By contrast, an experimental study is one where subjects who are as similar as possible in age, sex, race and so on are assigned at random to one group that is given A or, as randomly, to another group that is not given A.

Since these two groups would differ only in whether they are exposed to A or not exposed to A, any difference in the outcome B being studied must be caused by A, say a new drug.

Importantly, only such an experimental approach can show cause and effect. By contrast, epidemiological studies can only look for associations - between the lack of exercise and cancer, for example.

But such subjects are also "exposed" simultaneously to other things - genetics, say - that might impact cancer rates more than exercise.

Since epidemiological studies are not randomised, such factors other than the lack of exercise may well be driving the results.

Thus an epidemiological study can never say if A causes B, or vice versa, or if C impacts A and/or B.

Since they cannot prove causation, their results must be reported in the passive voice as correlations.

But most editors prefer the active voice.

This is why the correct sentence of, hypothetically speaking, "drinking two cups of coffee is associated with double the risk of melanoma" may be edited into the incorrect one that reads: "Drinking two cups of coffee a day can double your risks of melanoma".

This editorial preference leads to news reports like the recent one in The Washington Post that "tweets can better predict heart disease rates than income, smoking and diabetes, study finds", which the observational study in question didn't and couldn't.

Researchers themselves must also take part of the blame for this sort of reporting.

They write their papers carefully, knowing that peer review won't ever stand for "coffee can cause melanoma" when only associations were observed.

But once their papers are published, some researchers throw all caution to the wind.

With an eye to garnering publicity for themselves - famous researchers secure more research funding - they are wont to exaggerate their findings to the media. If so, why bother with such studies then? Well, they are pieces in a jigsaw puzzle.

For example, large epidemiological studies show that alcohol is associated with specific cancers.

They cannot show that alcohol causes cancer.

But experts noted in the 2014 World Cancer Report of the World Health Organisation that because these cancers were associated with all types of alcoholic beverage and because alcohol is proven to cause cancer in animals, they concluded that alcohol actually causes cancer.

So, there will always be epidemiological studies.

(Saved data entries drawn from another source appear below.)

Definition refPropose (point0 : point) (u v : Q) : point :=
  let angle :=
    PrimFloat.mul (PrimFloat.mul (float_of_draw u) float_pi) (float_of_int 2) in
  let radius :=
    PrimFloat.mul (float_of_int minDistance)
      (PrimFloat.add (float_of_int 1) (float_of_draw v)) in
  let '(c, s) :=
    seriesCosSin 48 0 angle (float_of_int 1) (float_of_int 0) (float_of_int 0) in
  Point
    (round_of_float
       (PrimFloat.add (float_of_int (px point0)) (PrimFloat.mul radius c)))
    (round_of_float
       (PrimFloat.add (float_of_int (py point0)) (PrimFloat.mul radius s))).

(** ** Configurations of the examples *)


(** Four zones that leave only the point (70, 14) of the domain free. *)
Definition boxedZones : list zone :=
  [Zone 170 14 100; Zone (-30) 14 100; Zone 70 114 100; Zone 70 (-86) 100].

(** A zone that leaves only the rows 0 to 3 of the domain free. *)
Definition stripZones : list zone := [Zone 36 10003 10000].

(** The state a run finished in (the state before the main loop of a run
    from the origin when there is none). *)
Definition finalState (res : option outcome) : state :=
  match res with
  | Some (Finished st) => st
  | _ => State (SeededRandom.init 0) emptyGrid [] [] 0 []
  end.

(** The outcome of a run that returned. *)
Definition outcomeAt (res : option outcome) : outcome :=
  match res with
  | Some o => o
  | None => Raised TypeError []
  end.

(** ** Tables over the coordinates of the domain *)

(** [0, 1, ..., n-1] *)
Definition upto (n : nat) : list Z := map Z.of_nat (seq 0 n).

(** The integer that [int(v / cellSize)] is for a coordinate [v] of the
    domain: the floor of [v * sqrt 2 / 5]. *)
Definition gridIndexExact (v : Z) : Z := Z.sqrt (2 * v * v) / 5.

Definition gridIndexTable : bool :=
  forallb (fun v => gridIndex v =? gridIndexExact v) (upto 72).

(** The cell index does not decrease from a coordinate to the next. *)
Definition cellMonotoneTable : bool :=
  forallb (fun v => gridIndex v <=? gridIndex (v + 1)) (upto 71).

(** Four steps further the cell index is one or two higher (a cell is
    more than 3 and less than 4 wide). *)
Definition cellLowerTable : bool :=
  forallb (fun v => gridIndex v + 1 <=? gridIndex (v + 4)) (upto 68).

Definition cellUpperTable : bool :=
  forallb (fun v => gridIndex (v + 4) <=? gridIndex v + 2) (upto 68).

(** The cell indices of the domain are indices of the grid. *)
Definition cellColsTable : bool :=
  forallb (fun v => (0 <=? gridIndex v) && (gridIndex v <? gridCols)) (upto 72).

Definition cellRowsTable : bool :=
  forallb (fun v => (0 <=? gridIndex v) && (gridIndex v <? gridRows)) (upto 48).

(** ** Further predicates on states and traces *)

(** The candidate of one attempt of the search for the initial point
    (lines 71-74), from the generator before the attempt. *)
Definition initialCandidate (r : SeededRandom.t) : point :=
  let '(u, r) := SeededRandom.next r in
  let '(v, _) := SeededRandom.next r in
  Point (py_int (u * inject_Z gridWidth)) (py_int (v * inject_Z gridHeight)).

(** The counters of the main loop against the sizes of its lists. *)
Definition counted (st : state) : Prop :=
  (length (activeList st) <= length (points st))%nat
  /\ iteration st
     = 2 * Z.of_nat (length (points st)) - 1 - Z.of_nat (length (activeList st)).

(** What a printed line says about the points placed by the end. *)
Definition lineFits (pts : list point) (l : line) : Prop :=
  match l with
  | PInitial p => pts !! 0%nat = Some p
  | PSizes a n => (a <= n)%nat /\ (n <= length pts)%nat
  | PSelected p => In p pts
  | PFound c k => 1 <= k <= Z.of_nat maxAttempts /\ In c pts
  | _ => True
  end.

(** The grid holds the placed points and nothing else, each in the cell
    of its coordinates. *)
Definition gridExact (g : grid_t) (pts : list point) : Prop :=
  forall (y x : Z) (e : point),
    0 <= y -> 0 <= x ->
    (cell g y x = Some e
     <-> In e pts /\ y = gridIndex (py e) /\ x = gridIndex (px e)).

(** [math.sqrt(n) < r] as the script computes it, in binary64. *)
Definition sqrt_lt_double (n r : Z) : bool :=
  PrimFloat.ltb (PrimFloat.sqrt (float_of_int n)) (float_of_int r).

Section Sampler.

(** The exclusion zones of the run. *)
Variable excludedZones : list zone.

(** [propose point u v] is the candidate of lines 102-108 for the draws
    [u] (the angle's) and [v] (the radius's):
    [round(point + minDistance * (1 + v) * (cos, sin)(u * pi * 2))]. *)
Variable propose : point -> Q -> Q -> point.

Definition isInExcludedZone (p : point) : bool := inSomeZone excludedZones p.

(** Lines 69-77: the search for the initial point, [n] attempts left. *)
Fixpoint findInitial (n : nat) (r : SeededRandom.t)
  : option point * SeededRandom.t :=
  match n with
  | O => (None, r)
  | S n' =>
      let '(u, r) := SeededRandom.next r in
      let '(v, r) := SeededRandom.next r in
      let candidate :=
        Point (py_int (u * inject_Z gridWidth)) (py_int (v * inject_Z gridHeight)) in
      if negb (isInExcludedZone candidate) then (Some candidate, r)
      else findInitial n' r
  end.

(** Lines 101-127: the attempts [i], [i+1], ... of one iteration, [n] of
    them left. *)
Fixpoint tryPlace (n : nat) (i : Z) (point0 : point) (g : grid_t)
    (r : SeededRandom.t) (rej : rejections) : placement :=
  match n with
  | O => Exhausted rej r
  | S n' =>
      let '(u, r) := SeededRandom.next r in
      let '(v, r) := SeededRandom.next r in
      let candidate := propose point0 u v in
      if negb (isInBounds candidate) then
        tryPlace n' (i + 1) point0 g r
          (Rejections (bounds rej + 1) (excluded rej) (nearby rej))
      else if isInExcludedZone candidate then
        tryPlace n' (i + 1) point0 g r
          (Rejections (bounds rej) (excluded rej + 1) (nearby rej))
      else if hasNearbyPoints g candidate then
        tryPlace n' (i + 1) point0 g r
          (Rejections (bounds rej) (excluded rej) (nearby rej + 1))
      else Placed candidate i r
  end.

How then should a journalist report an interesting one? He must treat its claims sceptically and, each time he reports one, he should also remind readers that it can't show causation.

Now, the present study, being a meta-analysis of epidemiological studies, couldn't and didn't ascertain that sedentary behaviour caused various health hazards or that regular exercise reduced their risks.

It only identified some interesting correlations.

It seems reasonable to assume that exercise makes us fitter and healthier.

But the study didn't and couldn't prove this as cause and effect.

After all, a healthy person is more likely than an ill one to exercise, so cause and effect may, in fact, be reversed.

Also, diet, genetics and other factors may come in between exercise and health.

Media stories about this study canvassed other experts who suggested that standing up at work might help fight off the hazards of a sedentary lifestyle.

We burn up more calories standing up than sitting down, they said.

And so on. Standing up at work might well be better than sitting at work but there is no randomised experiment to prove this.

A rigorous one would require many observers shadowing many subjects five days a week at work for years.

But since standing carries no risks, unlike a new drug, say, such a study can't be justified financially.

So, by all means, stand to work if you wish but don't advocate it as somehow enhancing longevity.

And living longer isn't even the best reason to exercise. Being fitter might be: You would live better.